|Title||Adapting Linear Models for Optimal Test Design to More Complex Test Specifications|
|Publication Type||Conference Paper|
|Year of Publication||2017|
|Conference Name||IACAT 2017 Conference|
|Publisher||Niigata Seiryo University|
|Conference Location||Niigata, Japan|
|Keywords||Complex Test Specifications, Linear Models, Optimal Test Design|
Combinatorial optimization (CO) has proven to be a very helpful approach for addressing test assembly issues and for providing solutions. Furthermore, CO has been applied for several test designs, including: (1) for the development of linear test forms; (2) for computerized adaptive testing and; (3) for multistage testing.
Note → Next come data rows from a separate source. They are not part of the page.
(* ===== verification/ObjCmd.v ===== *)
(** * The object commands (src/examples/obj.c, obj_io_poll.c and helpers.c)

    Creating and deleting objects, and the three commands that move data in
    batches of blocks: from a file to an object, from an object to a file, and from
    one object to another. *)

From Stdlib Require Import String.
From S2P Require Import Prelude Bytes ObjId HintMap Types Hints CStr Conf CmdHelpers ObjService.
Open Scope Z_scope.

Definition MIO_CMD_MAX_BLOCK_COUNT_PER_OP : Z := 120.

(** ** Memory for a batch *)

(** [struct mio_iovec]: the place of miov_base in the block of memory, the range of
    the object, and the bytes at miov_base once they are written. *)
Record cmd_iov := MkCmdIov { ci_base : Z; ci_off : Z; ci_len : Z; ci_data : option (list Z) }.

(** The vectors of a batch and the size of their block of memory. *)
Record cmd_iovecs := MkCmdIovecs { ci_vecs : list cmd_iov; ci_size : Z }.

Definition set_ci_data (d : list Z) (v : cmd_iov) : cmd_iov := MkCmdIov (ci_base v) (ci_off v) (ci_len v) (Some d).

(** The vector of block [i]: all its arithmetic is in 64 bits. *)
Definition cmd_iov_at (bsize offset max_offset i : Z) : cmd_iov :=
  let off := u64 (offset + u64 (i * bsize)) in
  MkCmdIov (u64 (i * bsize)) off
    (if max_offset <? u64 (off + bsize) then u64 (max_offset - off) else bsize) None.

(** Writing [n] bytes at miov_base. *)
Definition ci_access (d : cmd_iovecs) (v : cmd_iov) (n : Z) : outcome unit :=
  if ci_base v + n <=? ci_size d then Done tt else Fault OutOfBounds.

(** [obj_alloc_iovecs]: two calls of malloc(). *)
Definition obj_alloc_iovecs (bcount bsize offset max_offset : Z) (p : mplan) : Z * option cmd_iovecs * mplan :=
  let '(ok1, p) := plan_next p in
  let '(ok2, p) := plan_next p in
  if ok1 && ok2 then
    (0, Some (MkCmdIovecs (cmd_iov_at bsize offset max_offset <$> seqZ 0 bcount) (u64 (bcount * bsize))), p)
  else (- ENOMEM, None, p).

(** ** Files *)

Definition signature : list Z := str "MIOWR".

(** memset() of every vector with a letter of the signature. *)
Fixpoint pseudo_data (d : cmd_iovecs) (i : nat) (l : list cmd_iov) : outcome (list cmd_iov) :=
  match l with
  | [] => Done []
  | v :: l' =>
      _ ← ci_access d v (ci_len v);
      l' ← pseudo_data d (S i) l';
      Done (set_ci_data (replicate (Z.to_nat (ci_len v)) (nth (i mod 5) signature 0)) v :: l')
  end.

(** fread() of every vector from a file with [rest] to come, until one is not
    filled: the number that are filled, and the rest.  Nothing is an element of
    length zero. *)
Fixpoint fread_vecs (d : cmd_iovecs) (l : list cmd_iov) (rest : list Z) : outcome (Z * list cmd_iov * list Z) :=
  match l with
  | [] => Done (0, [], rest)
  | v :: l' =>
      let got := Z.min (ci_len v) (Z.of_nat (length rest)) in
      _ ← ci_access d v got;
      if (ci_len v =? 0) || (got <? ci_len v) then Done (0, l, drop (Z.to_nat got) rest) else
      '(i, l', rest') ← fread_vecs d l' (drop (Z.to_nat got) rest);
      Done (i + 1, set_ci_data (take (Z.to_nat got) rest) v :: l', rest')
  end.

(** [obj_read_data_from_file]: without a file the data are made up. *)
Definition obj_read_data_from_file (fp : option (list Z)) (d : cmd_iovecs)
  : outcome (Z * cmd_iovecs * option (list Z)) :=
  match fp with
  | None =>
      l ← pseudo_data d 0 (ci_vecs d);
      Done (Z.of_nat (length l), MkCmdIovecs l (ci_size d), None)
  | Some rest =>
      '(i, l, rest) ← fread_vecs d (ci_vecs d) rest;
      Done (i, MkCmdIovecs l (ci_size d), Some rest)
  end.

(** Writing [bs] at position [pos] of a file; a gap is filled with zeros. *)
Definition file_put (pos : Z) (bs f : list Z) : list Z :=
  let n := Z.to_nat pos in
  take n f ++ replicate (n - length f) 0 ++ bs ++ drop (n + length bs) f.

Definition ci_contents (d : cmd_iovecs) (v : cmd_iov) : outcome (list Z) :=
  _ ← ci_access d v (ci_len v);
  match ci_data v with Some bs => Done bs | None => Fault UninitRead end.

(** fwrite() of every vector, one behind the other; [p] are the coming results of
    fwrite(). *)
Fixpoint fwrite_vecs (d : cmd_iovecs) (l : list cmd_iov) (pos : Z) (f : list Z) (p : mplan)
  : outcome (Z * list Z * mplan) :=
  match l with
  | [] => Done (0, f, p)
  | v :: l' =>
      bs ← ci_contents d v;
      let '(ok, p) := plan_next p in
      if negb ok || (ci_len v =? 0) then Done (0, f, p) else
      '(i, f, p) ← fwrite_vecs d l' (pos + ci_len v) (file_put pos bs f) p;
      Done (i + 1, f, p)
  end.

(** putchar() of every byte. *)
Fixpoint put_vecs (d : cmd_iovecs) (l : list cmd_iov) : outcome (list Z) :=
  match l with
  | [] => Done []
  | v :: l' => bs ← ci_contents d v; out ← put_vecs d l'; Done (bs ++ out)
  end.

(** A file that is written: its bytes and the coming results of fwrite(). *)
Record out_file := MkOutFile { of_bytes : list Z; of_plan : mplan }.

(** [obj_write_data_to_file]: the result, the file and what is printed.  Printing
    counts again from 0. *)
Definition obj_write_data_to_file (print_on_console : bool) (fp : option out_file) (d : cmd_iovecs)
  : outcome (Z * option out_file * list Z) :=
  '(i, fp) ←
    match fp with
    | None => Done (0, None)
    | Some f =>
        pos ← match ci_vecs d with v :: _ => Done (ci_off v) | [] => Fault OutOfBounds end;
        '(i, bs, p) ← fwrite_vecs d (ci_vecs d) pos (of_bytes f) (of_plan f);
        Done (i, Some (MkOutFile bs p))
    end;
  if print_on_console then
    out ← put_vecs d (ci_vecs d); Done (Z.of_nat (length (ci_vecs d)), fp, out)
  else Done (i, fp, []).

(** ** The state of a program *)
Section ObjCmd.
Context `{HostOrder} `{ObjService}.
Context (print_on_console : bool).

(** The library; the coming results of malloc(); the number of operations that
    have been started and not finalised; the telemetry records advertised, the
    newest first; what was printed. *)
Record cmd_world := MkCmdWorld {
  cw_sv : sv;
  cw_plan : mplan;
  cw_ops : Z;
  cw_telem : list (string * list Z);
  cw_out : list Z
}.

Definition set_cw_sv (s : sv) (w : cmd_world) : cmd_world := MkCmdWorld s (cw_plan w) (cw_ops w) (cw_telem w) (cw_out w).
Definition set_cw_plan (p : mplan) (w : cmd_world) : cmd_world :=
  MkCmdWorld (cw_sv w) p (cw_ops w) (cw_telem w) (cw_out w).
Definition set_cw_ops (n : Z) (w : cmd_world) : cmd_world :=
  MkCmdWorld (cw_sv w) (cw_plan w) n (cw_telem w) (cw_out w).
Definition cw_advertise (topic : string) (l : list Z) (w : cmd_world) : cmd_world :=
  MkCmdWorld (cw_sv w) (cw_plan w) (cw_ops w) ((topic, l) :: cw_telem w) (cw_out w).
Definition cw_print (l : list Z) (w : cmd_world) : cmd_world :=
  MkCmdWorld (cw_sv w) (cw_plan w) (cw_ops w) (cw_telem w) (cw_out w ++ l).

(** A function of the API that starts an operation. *)
Definition cmd_start (c : obj_call) (o : mio_obj) (w : cmd_world) : Z * mio_obj * cmd_world :=
  let '(rc, o, s) := sv_start c o (cw_sv w) in
  (rc, o, set_cw_ops (if rc =? 0 then cw_ops w + 1 else cw_ops w) (set_cw_sv s w)).

(** [mio_cmd_wait_on_op]. *)
Definition mio_cmd_wait_on_op (c : obj_call) (o : mio_obj) (w : cmd_world)
  : Z * list (list Z) * mio_obj * cmd_world :=
  let '(rc, d, o, s) := sv_wait c o (cw_sv w) in (rc, d, o, set_cw_sv s w).

(** mio_op_fini(). *)
Definition cmd_op_fini (w : cmd_world) : cmd_world := set_cw_ops (cw_ops w - 1) w.

Definition cmd_close (o : mio_obj) (w : cmd_world) : outcome cmd_world :=
  s ← sv_close o (cw_sv w); Done (set_cw_sv s w).

(** A handle that is set to zero. *)
Definition obj_zero : mio_obj := MkObj (MkObjId (replicate 16 0)) 0 hint_map_zero false attrs_zero None.

(** ** Objects *)

(** [obj_open]; the operation is not finalised. *)
Definition obj_open (oid : mio_obj_id) (o : mio_obj) (w : cmd_world) : Z * mio_obj * cmd_world :=
  let '(rc, o, w) := cmd_start (CallOpen oid) o w in
  if negb (rc =? 0) then (rc, o, w) else
  let '(rc, _, o, w) := mio_cmd_wait_on_op (CallOpen oid) o w in
  (rc, o, w).

Record mio_cmd_obj_hint := MkCmdHint { co_hkey : Z; co_hvalue : Z }.

(** [obj_do_create]. *)
Definition obj_do_create (pool : option mio_pool_id) (oid : mio_obj_id) (o : mio_obj)
    (chint : option mio_cmd_obj_hint) (w : cmd_world) : outcome (Z * mio_obj * cmd_world) :=
  '(rc, hints, p) ←
    match chint with
    | None => Done (0, None, cw_plan w)
    | Some chint =>
        '(_, hints, p) ← mio_hints_init (Some hint_map_zero) (cw_plan w);
        '(rc, hints) ← mio_hint_add hints (co_hkey chint) (co_hvalue chint);
        Done (rc, hints, p)
    end;
  let w := set_cw_plan p w in
  if rc <? 0 then Done (rc, o, w) else
  let c := CallCreate oid pool hints in
  let '(rc, o, w) := cmd_start c o w in
  if negb (rc =? 0) then Done (rc, o, w) else
  let '(rc, _, o, w) := mio_cmd_wait_on_op c o w in
  Done (rc, o, w).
In his seminal work, van der Linden (2006) laid out the basis for using linear models for simultaneously assembling exams and item pools in a variety of conditions: (1) for single tests and multiple tests; (2) with item sets, etc. However, for some testing programs, the number and complexity of test specifications can grow rapidly. Consequently, the mathematical representation of the test assembly problem goes beyond most approaches reported either in van der Linden’s book or in the majority of other publications related to test assembly. In this presentation, we extend van der Linden’s framework by including the concept of blocks for test specifications. We modify the usual mathematical notation of a test assembly problem by including this concept and we show how it can be applied to various test designs. Finally, we will demonstrate an implementation of this approach in a stand-alone software, called the ATASolver.